HOW TO COMPLETE THIS TASK
In the listing beneath this line, copy exactly the lines starting with the one containing "- right. rewrite" and going on through the one containing "Hnext. now split.".

DATA RECORDS

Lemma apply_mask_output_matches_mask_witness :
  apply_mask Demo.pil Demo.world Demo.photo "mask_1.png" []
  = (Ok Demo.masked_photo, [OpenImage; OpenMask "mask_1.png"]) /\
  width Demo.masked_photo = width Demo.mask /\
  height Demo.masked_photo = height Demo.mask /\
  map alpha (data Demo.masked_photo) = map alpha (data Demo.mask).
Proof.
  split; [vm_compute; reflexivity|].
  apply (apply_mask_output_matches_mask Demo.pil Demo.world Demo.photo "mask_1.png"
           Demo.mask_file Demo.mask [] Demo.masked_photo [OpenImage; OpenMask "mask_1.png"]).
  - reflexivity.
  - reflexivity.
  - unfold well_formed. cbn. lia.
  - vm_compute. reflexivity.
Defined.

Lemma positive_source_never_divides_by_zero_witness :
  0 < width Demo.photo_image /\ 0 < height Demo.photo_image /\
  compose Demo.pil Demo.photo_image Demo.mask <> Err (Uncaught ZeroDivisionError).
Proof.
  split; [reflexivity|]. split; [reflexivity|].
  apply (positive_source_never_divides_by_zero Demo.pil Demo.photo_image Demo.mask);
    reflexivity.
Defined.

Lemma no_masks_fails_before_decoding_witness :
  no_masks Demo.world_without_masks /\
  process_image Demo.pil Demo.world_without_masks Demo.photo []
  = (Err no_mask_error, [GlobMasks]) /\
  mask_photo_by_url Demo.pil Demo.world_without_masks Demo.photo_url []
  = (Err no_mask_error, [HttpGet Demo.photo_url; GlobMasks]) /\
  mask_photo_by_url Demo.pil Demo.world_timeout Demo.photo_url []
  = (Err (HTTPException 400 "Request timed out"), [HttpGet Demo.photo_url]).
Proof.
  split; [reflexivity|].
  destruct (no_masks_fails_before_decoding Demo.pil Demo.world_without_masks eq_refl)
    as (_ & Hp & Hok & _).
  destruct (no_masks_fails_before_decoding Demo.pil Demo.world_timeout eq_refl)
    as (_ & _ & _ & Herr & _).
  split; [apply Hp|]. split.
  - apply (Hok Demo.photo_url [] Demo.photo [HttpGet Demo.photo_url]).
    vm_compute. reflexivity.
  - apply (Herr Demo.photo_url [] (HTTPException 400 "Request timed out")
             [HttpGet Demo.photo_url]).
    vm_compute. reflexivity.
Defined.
...
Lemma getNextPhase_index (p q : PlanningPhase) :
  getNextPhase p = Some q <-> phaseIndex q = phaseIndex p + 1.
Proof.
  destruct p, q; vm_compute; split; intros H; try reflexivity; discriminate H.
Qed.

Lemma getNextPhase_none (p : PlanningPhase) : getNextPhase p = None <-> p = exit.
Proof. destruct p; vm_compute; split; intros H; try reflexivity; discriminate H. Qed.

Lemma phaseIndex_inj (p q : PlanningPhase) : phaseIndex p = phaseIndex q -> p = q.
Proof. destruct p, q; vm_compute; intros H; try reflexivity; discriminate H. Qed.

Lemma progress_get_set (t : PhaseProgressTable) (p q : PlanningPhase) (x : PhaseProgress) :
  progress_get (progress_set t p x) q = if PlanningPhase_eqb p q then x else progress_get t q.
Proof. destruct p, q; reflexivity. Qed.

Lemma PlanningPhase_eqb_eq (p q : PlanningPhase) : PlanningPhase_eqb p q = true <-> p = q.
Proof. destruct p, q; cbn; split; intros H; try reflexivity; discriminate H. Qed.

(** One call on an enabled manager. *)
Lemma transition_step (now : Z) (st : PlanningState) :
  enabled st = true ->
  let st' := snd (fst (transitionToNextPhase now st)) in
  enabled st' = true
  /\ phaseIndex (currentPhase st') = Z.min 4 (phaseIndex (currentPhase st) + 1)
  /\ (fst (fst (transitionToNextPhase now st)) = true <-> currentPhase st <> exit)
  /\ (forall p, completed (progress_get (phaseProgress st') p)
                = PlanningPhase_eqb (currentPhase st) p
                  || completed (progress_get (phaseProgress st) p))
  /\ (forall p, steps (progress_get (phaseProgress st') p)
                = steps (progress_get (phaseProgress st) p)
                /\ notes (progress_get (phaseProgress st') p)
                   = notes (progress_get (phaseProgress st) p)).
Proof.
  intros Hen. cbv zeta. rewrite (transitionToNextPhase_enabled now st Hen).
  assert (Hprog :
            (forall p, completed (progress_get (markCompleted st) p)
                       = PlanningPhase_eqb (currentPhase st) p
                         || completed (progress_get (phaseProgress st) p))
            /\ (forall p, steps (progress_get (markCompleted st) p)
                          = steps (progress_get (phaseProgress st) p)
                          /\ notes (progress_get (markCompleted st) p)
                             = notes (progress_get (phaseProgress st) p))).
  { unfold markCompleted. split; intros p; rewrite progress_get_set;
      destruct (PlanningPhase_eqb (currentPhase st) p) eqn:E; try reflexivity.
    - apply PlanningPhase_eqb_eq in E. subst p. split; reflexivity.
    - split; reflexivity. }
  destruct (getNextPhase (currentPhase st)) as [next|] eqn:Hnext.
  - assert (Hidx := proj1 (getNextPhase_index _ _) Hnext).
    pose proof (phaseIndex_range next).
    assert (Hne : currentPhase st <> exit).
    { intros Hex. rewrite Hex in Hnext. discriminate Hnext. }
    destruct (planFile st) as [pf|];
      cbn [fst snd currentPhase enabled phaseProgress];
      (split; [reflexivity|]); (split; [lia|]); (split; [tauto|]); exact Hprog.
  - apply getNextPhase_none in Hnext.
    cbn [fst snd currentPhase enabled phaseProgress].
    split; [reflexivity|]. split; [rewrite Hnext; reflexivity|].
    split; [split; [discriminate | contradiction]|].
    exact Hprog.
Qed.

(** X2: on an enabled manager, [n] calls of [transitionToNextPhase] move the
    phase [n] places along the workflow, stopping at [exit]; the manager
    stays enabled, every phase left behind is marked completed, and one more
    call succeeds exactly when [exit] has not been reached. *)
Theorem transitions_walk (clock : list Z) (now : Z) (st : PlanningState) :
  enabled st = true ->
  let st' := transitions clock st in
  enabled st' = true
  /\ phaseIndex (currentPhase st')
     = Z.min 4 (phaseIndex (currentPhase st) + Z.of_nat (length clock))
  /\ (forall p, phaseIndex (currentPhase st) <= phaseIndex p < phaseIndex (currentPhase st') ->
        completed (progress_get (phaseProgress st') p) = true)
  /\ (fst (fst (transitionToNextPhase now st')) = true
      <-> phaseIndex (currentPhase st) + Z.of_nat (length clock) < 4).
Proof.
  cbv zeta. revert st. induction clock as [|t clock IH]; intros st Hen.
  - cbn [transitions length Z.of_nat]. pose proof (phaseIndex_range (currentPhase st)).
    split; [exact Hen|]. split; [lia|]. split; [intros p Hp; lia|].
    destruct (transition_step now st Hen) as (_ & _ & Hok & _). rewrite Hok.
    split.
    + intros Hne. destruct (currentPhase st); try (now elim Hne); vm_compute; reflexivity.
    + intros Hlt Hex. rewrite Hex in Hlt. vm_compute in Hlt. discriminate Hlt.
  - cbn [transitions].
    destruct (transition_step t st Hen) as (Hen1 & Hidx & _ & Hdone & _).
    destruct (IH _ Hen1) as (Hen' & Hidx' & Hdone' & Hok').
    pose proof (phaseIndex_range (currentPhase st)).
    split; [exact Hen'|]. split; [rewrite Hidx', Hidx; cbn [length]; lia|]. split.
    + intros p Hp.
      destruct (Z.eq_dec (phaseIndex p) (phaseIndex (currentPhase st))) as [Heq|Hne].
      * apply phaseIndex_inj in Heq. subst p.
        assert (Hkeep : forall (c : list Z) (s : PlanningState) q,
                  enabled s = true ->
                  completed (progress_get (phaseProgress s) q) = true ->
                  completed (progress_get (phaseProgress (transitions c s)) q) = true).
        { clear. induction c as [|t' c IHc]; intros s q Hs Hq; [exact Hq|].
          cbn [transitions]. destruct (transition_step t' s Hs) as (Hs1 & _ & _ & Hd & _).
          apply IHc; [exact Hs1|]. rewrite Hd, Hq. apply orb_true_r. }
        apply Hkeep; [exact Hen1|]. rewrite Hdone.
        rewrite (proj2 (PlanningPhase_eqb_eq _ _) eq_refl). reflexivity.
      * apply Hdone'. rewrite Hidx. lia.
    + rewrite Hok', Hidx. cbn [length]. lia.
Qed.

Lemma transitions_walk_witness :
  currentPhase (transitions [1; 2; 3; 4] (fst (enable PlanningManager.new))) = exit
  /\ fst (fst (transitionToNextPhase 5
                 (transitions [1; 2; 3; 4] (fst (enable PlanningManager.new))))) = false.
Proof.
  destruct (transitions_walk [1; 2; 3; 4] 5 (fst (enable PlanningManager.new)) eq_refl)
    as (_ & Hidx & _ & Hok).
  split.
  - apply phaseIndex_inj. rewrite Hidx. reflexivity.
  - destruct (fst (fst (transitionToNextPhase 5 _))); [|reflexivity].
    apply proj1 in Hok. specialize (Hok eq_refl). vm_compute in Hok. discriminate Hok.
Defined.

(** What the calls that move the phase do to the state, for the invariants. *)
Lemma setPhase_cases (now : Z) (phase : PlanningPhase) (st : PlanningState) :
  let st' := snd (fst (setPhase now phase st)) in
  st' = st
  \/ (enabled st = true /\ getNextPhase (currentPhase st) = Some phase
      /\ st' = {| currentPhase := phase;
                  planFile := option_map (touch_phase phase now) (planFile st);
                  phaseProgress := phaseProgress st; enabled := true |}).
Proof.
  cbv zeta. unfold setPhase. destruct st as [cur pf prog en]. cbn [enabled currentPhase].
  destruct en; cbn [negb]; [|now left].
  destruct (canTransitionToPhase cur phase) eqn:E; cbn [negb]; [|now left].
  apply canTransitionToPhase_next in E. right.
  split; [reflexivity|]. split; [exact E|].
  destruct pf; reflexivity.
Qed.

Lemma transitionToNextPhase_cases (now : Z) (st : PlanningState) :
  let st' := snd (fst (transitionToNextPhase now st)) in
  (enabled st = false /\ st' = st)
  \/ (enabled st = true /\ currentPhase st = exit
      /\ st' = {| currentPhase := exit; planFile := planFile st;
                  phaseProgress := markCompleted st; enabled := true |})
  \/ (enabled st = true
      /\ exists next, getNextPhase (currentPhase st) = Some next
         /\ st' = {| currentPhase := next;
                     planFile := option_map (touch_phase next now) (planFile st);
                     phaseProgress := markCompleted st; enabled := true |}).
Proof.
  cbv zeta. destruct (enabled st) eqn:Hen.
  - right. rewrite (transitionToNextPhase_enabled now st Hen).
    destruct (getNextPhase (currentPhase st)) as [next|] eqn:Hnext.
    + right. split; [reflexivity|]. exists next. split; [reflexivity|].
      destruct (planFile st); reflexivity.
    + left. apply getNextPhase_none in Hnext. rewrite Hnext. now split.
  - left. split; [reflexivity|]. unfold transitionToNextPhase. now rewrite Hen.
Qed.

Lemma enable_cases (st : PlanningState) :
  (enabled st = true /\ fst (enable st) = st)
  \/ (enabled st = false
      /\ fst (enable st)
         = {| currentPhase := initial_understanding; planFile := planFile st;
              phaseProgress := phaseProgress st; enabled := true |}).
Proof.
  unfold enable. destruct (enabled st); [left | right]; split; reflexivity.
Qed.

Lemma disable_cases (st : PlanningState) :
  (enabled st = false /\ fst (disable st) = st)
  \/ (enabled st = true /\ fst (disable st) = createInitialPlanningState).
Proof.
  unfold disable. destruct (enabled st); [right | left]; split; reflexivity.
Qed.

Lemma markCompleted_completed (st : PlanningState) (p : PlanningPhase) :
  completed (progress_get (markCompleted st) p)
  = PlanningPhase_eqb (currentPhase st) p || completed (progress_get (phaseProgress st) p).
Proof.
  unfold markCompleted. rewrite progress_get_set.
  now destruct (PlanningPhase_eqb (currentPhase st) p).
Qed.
---
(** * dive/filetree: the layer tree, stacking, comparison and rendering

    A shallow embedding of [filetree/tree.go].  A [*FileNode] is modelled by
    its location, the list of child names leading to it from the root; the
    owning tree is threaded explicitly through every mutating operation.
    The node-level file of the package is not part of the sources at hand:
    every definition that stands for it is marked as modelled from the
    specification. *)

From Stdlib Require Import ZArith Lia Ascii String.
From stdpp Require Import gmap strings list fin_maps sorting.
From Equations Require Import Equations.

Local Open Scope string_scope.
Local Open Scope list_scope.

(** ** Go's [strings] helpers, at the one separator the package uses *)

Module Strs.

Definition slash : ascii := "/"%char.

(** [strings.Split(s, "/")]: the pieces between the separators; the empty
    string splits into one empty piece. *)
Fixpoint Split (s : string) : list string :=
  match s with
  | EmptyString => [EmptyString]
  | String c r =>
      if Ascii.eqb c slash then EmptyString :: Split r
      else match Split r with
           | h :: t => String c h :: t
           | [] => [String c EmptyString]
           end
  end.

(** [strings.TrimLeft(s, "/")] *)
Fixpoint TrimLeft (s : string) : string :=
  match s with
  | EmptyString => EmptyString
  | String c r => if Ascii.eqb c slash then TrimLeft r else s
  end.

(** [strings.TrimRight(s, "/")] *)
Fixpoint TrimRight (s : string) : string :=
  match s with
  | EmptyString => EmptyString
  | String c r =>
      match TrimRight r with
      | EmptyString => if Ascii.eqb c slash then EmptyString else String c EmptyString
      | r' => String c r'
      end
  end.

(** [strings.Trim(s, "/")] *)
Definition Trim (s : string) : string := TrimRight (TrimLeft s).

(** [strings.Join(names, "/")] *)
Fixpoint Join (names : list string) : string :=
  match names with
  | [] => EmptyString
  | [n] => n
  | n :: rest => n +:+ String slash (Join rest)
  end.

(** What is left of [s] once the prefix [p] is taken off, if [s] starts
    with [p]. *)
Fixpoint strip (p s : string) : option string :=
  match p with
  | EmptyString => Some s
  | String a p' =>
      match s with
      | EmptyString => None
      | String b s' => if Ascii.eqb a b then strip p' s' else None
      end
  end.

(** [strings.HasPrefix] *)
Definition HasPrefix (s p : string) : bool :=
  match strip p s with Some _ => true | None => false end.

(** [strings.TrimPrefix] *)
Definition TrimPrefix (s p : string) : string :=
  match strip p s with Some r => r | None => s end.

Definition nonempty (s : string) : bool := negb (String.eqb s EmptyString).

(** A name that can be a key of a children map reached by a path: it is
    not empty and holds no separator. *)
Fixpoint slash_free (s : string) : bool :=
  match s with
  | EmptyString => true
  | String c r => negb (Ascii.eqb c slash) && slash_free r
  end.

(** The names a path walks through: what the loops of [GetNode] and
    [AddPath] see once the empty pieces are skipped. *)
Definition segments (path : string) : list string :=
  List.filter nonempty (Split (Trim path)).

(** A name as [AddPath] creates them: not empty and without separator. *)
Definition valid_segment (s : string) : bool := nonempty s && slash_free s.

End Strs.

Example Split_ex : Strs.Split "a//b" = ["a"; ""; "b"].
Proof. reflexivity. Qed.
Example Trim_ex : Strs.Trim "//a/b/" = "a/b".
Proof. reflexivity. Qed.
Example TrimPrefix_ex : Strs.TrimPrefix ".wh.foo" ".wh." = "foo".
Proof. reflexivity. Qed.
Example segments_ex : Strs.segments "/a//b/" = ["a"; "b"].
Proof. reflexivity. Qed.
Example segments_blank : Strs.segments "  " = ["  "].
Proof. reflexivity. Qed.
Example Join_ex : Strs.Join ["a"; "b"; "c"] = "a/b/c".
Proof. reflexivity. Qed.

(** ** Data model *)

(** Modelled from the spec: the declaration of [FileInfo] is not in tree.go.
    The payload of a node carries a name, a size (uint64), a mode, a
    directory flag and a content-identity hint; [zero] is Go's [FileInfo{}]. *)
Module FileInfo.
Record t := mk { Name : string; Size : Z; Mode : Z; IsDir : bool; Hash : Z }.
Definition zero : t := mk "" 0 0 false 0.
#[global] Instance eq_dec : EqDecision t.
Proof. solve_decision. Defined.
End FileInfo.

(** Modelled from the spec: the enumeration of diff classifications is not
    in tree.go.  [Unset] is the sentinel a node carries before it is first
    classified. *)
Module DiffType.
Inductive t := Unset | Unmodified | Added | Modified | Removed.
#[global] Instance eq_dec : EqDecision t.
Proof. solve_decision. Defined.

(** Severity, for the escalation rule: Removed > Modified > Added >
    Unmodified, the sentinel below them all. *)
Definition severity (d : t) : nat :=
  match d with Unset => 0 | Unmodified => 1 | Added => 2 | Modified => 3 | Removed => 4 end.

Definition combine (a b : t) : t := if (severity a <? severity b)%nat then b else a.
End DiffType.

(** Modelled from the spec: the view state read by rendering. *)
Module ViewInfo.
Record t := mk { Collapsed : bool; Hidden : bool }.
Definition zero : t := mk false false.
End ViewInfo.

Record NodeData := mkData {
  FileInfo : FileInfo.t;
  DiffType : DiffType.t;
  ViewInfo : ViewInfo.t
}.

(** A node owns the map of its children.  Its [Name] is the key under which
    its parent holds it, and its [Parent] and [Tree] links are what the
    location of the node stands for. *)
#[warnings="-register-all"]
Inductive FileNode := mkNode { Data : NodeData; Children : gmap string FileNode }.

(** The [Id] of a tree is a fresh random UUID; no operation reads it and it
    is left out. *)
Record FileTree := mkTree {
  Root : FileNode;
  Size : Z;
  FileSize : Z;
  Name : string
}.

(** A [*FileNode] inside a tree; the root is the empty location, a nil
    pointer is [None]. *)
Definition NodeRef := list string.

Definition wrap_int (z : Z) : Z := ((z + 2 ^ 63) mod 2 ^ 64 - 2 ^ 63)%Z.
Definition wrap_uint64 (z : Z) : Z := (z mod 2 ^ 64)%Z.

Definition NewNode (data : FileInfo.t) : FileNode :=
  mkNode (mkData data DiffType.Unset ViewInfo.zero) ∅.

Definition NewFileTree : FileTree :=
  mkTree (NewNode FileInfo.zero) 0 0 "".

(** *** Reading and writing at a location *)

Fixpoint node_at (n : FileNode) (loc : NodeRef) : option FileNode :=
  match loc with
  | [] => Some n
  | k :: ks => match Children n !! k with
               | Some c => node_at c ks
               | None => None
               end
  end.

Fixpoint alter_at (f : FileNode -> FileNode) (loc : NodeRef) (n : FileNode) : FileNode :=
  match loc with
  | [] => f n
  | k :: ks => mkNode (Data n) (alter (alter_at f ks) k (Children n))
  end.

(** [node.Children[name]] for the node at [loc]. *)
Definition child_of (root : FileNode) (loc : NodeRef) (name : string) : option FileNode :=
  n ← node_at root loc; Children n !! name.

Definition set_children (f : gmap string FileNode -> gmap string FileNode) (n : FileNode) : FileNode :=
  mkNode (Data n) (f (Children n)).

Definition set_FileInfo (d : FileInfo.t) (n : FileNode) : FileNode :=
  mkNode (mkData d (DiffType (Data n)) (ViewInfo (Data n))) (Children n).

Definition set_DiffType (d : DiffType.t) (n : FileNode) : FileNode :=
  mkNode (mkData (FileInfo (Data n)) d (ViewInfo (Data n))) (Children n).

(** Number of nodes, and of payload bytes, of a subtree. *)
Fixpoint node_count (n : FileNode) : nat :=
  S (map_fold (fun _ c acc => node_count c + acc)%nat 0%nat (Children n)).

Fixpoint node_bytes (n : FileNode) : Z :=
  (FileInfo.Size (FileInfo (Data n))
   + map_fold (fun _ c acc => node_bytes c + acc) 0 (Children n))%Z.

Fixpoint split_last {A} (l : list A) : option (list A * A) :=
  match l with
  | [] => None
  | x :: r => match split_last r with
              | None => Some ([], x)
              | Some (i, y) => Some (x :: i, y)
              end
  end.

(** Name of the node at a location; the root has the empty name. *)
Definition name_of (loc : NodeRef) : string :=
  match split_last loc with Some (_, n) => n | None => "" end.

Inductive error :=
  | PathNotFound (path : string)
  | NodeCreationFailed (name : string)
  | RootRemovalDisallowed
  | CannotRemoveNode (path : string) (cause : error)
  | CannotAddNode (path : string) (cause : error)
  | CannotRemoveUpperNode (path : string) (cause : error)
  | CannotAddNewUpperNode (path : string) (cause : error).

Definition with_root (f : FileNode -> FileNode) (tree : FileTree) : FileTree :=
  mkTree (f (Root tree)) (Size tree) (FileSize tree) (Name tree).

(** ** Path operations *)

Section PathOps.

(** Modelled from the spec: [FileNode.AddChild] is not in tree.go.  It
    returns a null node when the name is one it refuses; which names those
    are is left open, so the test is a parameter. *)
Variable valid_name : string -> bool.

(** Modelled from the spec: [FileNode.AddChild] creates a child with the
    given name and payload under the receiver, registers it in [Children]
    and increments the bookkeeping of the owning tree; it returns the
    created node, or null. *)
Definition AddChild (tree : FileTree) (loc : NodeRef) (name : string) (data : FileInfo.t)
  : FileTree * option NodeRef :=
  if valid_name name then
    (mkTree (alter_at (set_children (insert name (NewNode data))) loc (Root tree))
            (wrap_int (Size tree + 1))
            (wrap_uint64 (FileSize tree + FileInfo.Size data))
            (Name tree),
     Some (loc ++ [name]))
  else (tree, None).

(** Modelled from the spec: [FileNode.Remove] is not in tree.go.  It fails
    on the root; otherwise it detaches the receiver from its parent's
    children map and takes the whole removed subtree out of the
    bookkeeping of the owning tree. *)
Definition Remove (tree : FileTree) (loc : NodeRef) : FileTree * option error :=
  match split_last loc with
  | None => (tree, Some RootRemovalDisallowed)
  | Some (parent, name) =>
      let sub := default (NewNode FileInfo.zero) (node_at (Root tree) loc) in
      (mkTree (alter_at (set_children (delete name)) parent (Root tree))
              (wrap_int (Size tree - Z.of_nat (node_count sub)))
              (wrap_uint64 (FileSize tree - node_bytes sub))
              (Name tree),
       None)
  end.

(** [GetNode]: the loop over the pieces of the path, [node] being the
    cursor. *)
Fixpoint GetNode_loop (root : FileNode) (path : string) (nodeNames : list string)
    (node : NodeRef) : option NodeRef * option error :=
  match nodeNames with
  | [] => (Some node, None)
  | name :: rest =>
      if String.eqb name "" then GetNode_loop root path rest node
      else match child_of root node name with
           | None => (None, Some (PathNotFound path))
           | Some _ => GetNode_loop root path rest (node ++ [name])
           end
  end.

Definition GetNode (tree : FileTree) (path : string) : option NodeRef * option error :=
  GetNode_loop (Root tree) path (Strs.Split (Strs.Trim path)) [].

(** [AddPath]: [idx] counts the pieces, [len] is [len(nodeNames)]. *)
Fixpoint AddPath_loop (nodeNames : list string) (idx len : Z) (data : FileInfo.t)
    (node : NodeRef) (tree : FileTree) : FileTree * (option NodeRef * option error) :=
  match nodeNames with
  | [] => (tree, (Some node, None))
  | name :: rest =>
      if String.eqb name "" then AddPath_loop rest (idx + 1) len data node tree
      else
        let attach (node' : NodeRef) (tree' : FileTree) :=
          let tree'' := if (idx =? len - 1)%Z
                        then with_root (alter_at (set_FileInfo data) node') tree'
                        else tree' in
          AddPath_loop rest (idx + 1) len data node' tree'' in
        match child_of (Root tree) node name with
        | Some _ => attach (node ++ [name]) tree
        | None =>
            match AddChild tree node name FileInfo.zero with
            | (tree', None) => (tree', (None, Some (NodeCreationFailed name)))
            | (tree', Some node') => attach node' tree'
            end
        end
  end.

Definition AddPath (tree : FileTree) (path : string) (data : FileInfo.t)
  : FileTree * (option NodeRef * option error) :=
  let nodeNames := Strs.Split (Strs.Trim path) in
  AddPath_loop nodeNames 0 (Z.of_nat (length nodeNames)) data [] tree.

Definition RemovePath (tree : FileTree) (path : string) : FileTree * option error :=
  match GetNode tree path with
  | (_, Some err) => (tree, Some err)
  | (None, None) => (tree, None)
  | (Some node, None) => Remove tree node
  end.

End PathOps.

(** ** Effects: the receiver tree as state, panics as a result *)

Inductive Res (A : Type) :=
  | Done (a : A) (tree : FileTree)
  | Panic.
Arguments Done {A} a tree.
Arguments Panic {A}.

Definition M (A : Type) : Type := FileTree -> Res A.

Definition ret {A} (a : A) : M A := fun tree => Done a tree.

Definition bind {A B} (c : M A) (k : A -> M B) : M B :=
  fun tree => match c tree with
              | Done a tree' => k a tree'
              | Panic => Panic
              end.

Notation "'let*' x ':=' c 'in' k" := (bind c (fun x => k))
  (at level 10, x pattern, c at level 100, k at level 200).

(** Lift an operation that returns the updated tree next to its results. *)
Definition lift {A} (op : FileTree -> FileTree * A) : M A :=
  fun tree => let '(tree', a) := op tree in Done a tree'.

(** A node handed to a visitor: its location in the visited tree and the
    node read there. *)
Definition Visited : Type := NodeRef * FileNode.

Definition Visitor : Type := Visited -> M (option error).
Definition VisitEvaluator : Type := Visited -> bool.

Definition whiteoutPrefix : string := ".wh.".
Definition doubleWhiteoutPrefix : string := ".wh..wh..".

ANSWER SECTION
  - right. rewrite (transitionToNextPhase_enabled now st Hen).
    destruct (getNextPhase (currentPhase st)) as [next|] eqn:Hnext.
    + right. split; [reflexivity|]. exists next. split; [reflexivity|].
      destruct (planFile st); reflexivity.
    + left. apply getNextPhase_none in Hnext. rewrite Hnext. now split.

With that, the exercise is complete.